Book Review: A Short History of Nearly Everything

Books that are significant to me sometimes arrive at my doorstep in different ways. The Age of Spiritual Machines by Ray Kurzweil, which whetted my appetite for Artificial Intelligence was given to me by my daughters for Christmas. Total Recall by Gordon Bell has the basis of my current business venture in Nassau. It was given to me by the Lovely One for Christmas last year. My latest read came to me in a different way as well.

Just before I had returned to Nassau, I took a walk with my friends Danny and Danielle in the emerging spring countryside in the hills of Quebec. Lying on the side of the road, was a discarded book, thrown out of a car window. I picked it up. I riffled through it, and it looked readable. Since I had a plane ride coming up, I figured that I would read the book on the plane.

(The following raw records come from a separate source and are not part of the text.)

(** X26.  Whenever [process_compute_task] returns, every range mapper of
    the task has the mode [read] or [write] and the dimensionality of the
    task, and the requirement of every chunk on a buffer in a mode is what
    was there merged with the regions that the range mappers of that buffer
    and mode map the chunk to, in their order; range mappers for another
    buffer or mode add nothing to it, and the requirements of other chunk
    ids are as they were. *)
Theorem chunk_requirements_are_merged (fuel : nat) (next_cmd_id : command_id)
    (tid : task_id) (ctsk : compute_task R) (num_worker_nodes : Z) (master_only : bool)
    (tv : task_vertices) (vbr : gmap Z buffer_state)
    (chunk_requirements : gmap Z (list (buffer_id * @mode_requirements region)))
    (chunk_buffer_sources : gmap Z (gmap Z (list (box * list node_id))))
    (chunk_command_vertices : list vertex) (command_graph : command_dag)
    (g : @generated region box command_dag vertex) :
  process_compute_task merge empty_region subrange_to_grid_region get_source_nodes
    umap_emplace add_compute_cmd promote fuel next_cmd_id tid ctsk num_worker_nodes
    master_only tv vbr chunk_requirements chunk_buffer_sources chunk_command_vertices
    command_graph = Returns g ->
  exists chunks,
    task_chunks fuel ctsk num_worker_nodes = Returns chunks /\
    Forall (fun it =>
              Forall (fun rm => (get_access_mode rm = mode_read \/
                                 get_access_mode rm = mode_write) /\
                                get_kernel_dimensions rm = Dims) (snd it))
      (get_range_mappers ctsk) /\
    (forall j chunk bid mode,
       0 <= j -> chunks !! Z.to_nat j = Some chunk ->
       requirement_of (gen_chunk_requirements g) j bid mode
       = merged_requirement (get_range_mappers ctsk) bid mode chunk
           (requirement_of chunk_requirements j bid mode)) /\
    (forall j bid mode,
       j < 0 \/ Z.of_nat (length chunks) <= j ->
       requirement_of (gen_chunk_requirements g) j bid mode
       = requirement_of chunk_requirements j bid mode).
Proof using emplace_adds.
  unfold process_compute_task.
  destruct (task_chunks fuel ctsk num_worker_nodes) as [chunks| |]; cbn [bind];
    try discriminate.
  destruct (for_each _ (get_range_mappers ctsk) chunk_requirements) as [reqs| |] eqn:Hreqs;
    cbn [bind]; try discriminate.
  destruct (initial_free_nodes fuel num_worker_nodes master_only) as [free| |];
    cbn [bind]; try discriminate.
  destruct (assign_chunks_to_nodes get_source_nodes fuel (Z.of_nat (length chunks)) reqs vbr
              free chunk_buffer_sources) as [assigned| |]; cbn [bind]; try discriminate.
  intros Hloop. exists chunks. split; [reflexivity|].
  assert (gen_chunk_requirements g = reqs) as ->.
  { eapply (for_loop_invariant size_incr _ _ (fun g => gen_chunk_requirements g = reqs));
      [| |exact Hloop]; [|reflexivity].
    intros i s s' Hs. unfold emit_compute. destruct (chunks !! Z.to_nat i); [|discriminate].
    destruct (add_compute_cmd _ _ _ _ _) as [[cv next'] graph'].
    intros [= <-]. exact Hs. }
  apply (require_all_spec fuel chunks (get_range_mappers ctsk) chunk_requirements reqs Hreqs).
Qed.
(** X16. When every position of the enabled list holds a metric that is
    broker-scoped exactly when the enumerator equal to that position is,
    and the broker count of the client is the number of linked brokers,
    the first loop counts exactly the nodes the second loop builds. *)
Theorem total_metrics_count_position_consistent (rk : rd_kafka_t) :
  position_consistent rk ->
  rk_broker_cnt rk = Z.of_nat (List.length (rk_brokers rk)) ->
  rk_broker_cnt rk < 2 ^ 31 ->
  Z.of_nat (List.length (matched_metrics rk)) < 2 ^ 31 ->
  total_metrics_count rk
  = Z.of_nat (expected_nodes rk (matched_metrics rk)).
Proof.
  intros Hpc Hcnt HB HK. unfold total_metrics_count.
  pose proof (per_broker_positions_le rk
                (seq 0 (List.length (matched_metrics rk)))) as Hle.
  rewrite length_seq in Hle.
  change (2 ^ 31) with 2147483648 in *.
  rewrite total_count_loop
    by (change (2 ^ 31) with 2147483648;
        change (2 ^ 64) with 18446744073709551616; lia).
  rewrite (per_broker_positions_ids rk (matched_metrics rk) 0)
    by (intros i id Hi; apply (Hpc i id Hi)).
  rewrite expected_nodes_count, Hcnt. reflexivity.
Qed.

Lemma total_metrics_count_position_consistent_witness :
  total_metrics_count two_latencies = 4.
Proof.
  refine (total_metrics_count_position_consistent two_latencies _ eq_refl
            _ _).
  - intros [|[|[|[|i]]]] id H; cbn in H; try discriminate H;
      injection H as <-; reflexivity.
  - reflexivity.
  - reflexivity.
Defined.

(** ** The heap of one call *)

Lemma holds_ext (h : heap) (p q : block -> Prop) :
  holds h p -> (forall b, p b <-> q b) -> holds h q.
Proof.
  intros [Hn Hp] Hpq. split; [exact Hn|].
  intros b. rewrite Hp. apply Hpq.
Qed.

Lemma holds_malloc (h : heap) (live : block -> Prop) (b : block) :
  holds h live -> ~ live b ->
  holds (rd_malloc b h) (fun x => x = b \/ live x).
Proof.
  intros [Hn Hl] Hb. split.
  - constructor; [rewrite Hl; exact Hb|exact Hn].
  - intros x. cbn. rewrite Hl. split; intros [H|H]; auto.
Qed.

Lemma holds_free (h : heap) (live : block -> Prop) (b : block) :
  holds h live -> live b ->
  exists h', rd_free b h = Ok h' /\ holds h' (fun x => live x /\ x <> b).
Proof.
  intros [Hn Hl] Hb. unfold rd_free.
  destruct (in_dec block_eq_dec b h) as [Hin|Hin];
    [|exfalso; apply Hin, Hl, Hb].
  eexists. split; [reflexivity|]. split.
  - clear Hl Hin. induction Hn as [|x l Hx Hn IH]; cbn; [constructor|].
    destruct (block_eq_dec b x); [exact IH|].
    constructor; [|exact IH].
    intros H. apply in_remove in H. apply Hx, H.
  - intros x. split.
    + intros H. apply in_remove in H as [H1 H2].
      split; [apply Hl, H1|exact H2].
    + intros [H1 H2]. apply in_in_remove; [exact H2|apply Hl, H1].
Qed.
(** * Smtp-server-py: the SMTP receiver and the POP3 maildrop, verified

    A shallow embedding of [smtp_server.py] and [pop3_server.py].

    - [Py]    : the Python string operations the two servers use
                ([upper], [startswith], [rstrip], [split], [join], [int],
                the two [re.match] patterns), on ASCII text, the wire
                format of both protocols.
    - [Smtp]  : [save_email] and [handle_client] of [smtp_server.py].
    - [Pop3]  : [Maildrop] and [POP3Session] of [pop3_server.py].
    - [PyFacts], [SmtpFacts], [Pop3Facts], [MailFacts] : what is proved
                of them; the statements numbered C1 to C10 are the
                properties of the specification.
    - [SmtpMore], [Pop3More], [MailMore] : further properties of the
                code, numbered X1 to X23: the other commands, how a
                session ends, what it does to the directory, and what
                passes between the two servers.

    Text and raw bytes are both [string] (a list of 8-bit characters).
    A Python exception is a value of [exn]; a call that may raise returns
    [res A].  The mailbox directory is a finite map from file names to
    files.  A connection's input is the list of the outcomes of the
    successive [readline()] calls: [Ok line] when the call returns
    [line], [Raise e] when it raises (the [ValueError] of a line over the
    stream's limit); past the end of the list [readline()] returns
    [b""].  Writes to the peer, [drain()] and writes to the mailbox are
    taken to succeed, and no other process touches the directory during
    a call.  The POP3 session
    decodes its lines as UTF-8; its model reads the bytes of a line as
    its text, which they are for a line of ASCII bytes, and the
    properties that depend on the text of a line are stated for such
    lines. *)

From Stdlib Require Import ZArith Ascii String List Lia.
From stdpp Require Import base option list strings gmap sorting pretty.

The book was originally published in 2003. It is by one of my favourite authors, Bill Bryson. The title is A Short History of Nearly Everything. In very readable terms, it is a narrative of humankind's science journey from the Big Bang to where we are today. It gives the history of Darwin, Einstein and other science luminaries in a highly readable form. The book is actually a page turner, and I enjoyed it extremely.

A Short History of Nearly Everything integrates the stories of discoveries in chemical, physics, biology and cosmology. It is like the Discovery Channel in book form. Each chapter is fascinating and it illuminates and explains science like I have never read before. Yet it never gets technical and is highly readable.

If you ever seen this book in a library or on a bookshelf, pick it up. It is an enjoyable read, and you won't regret it.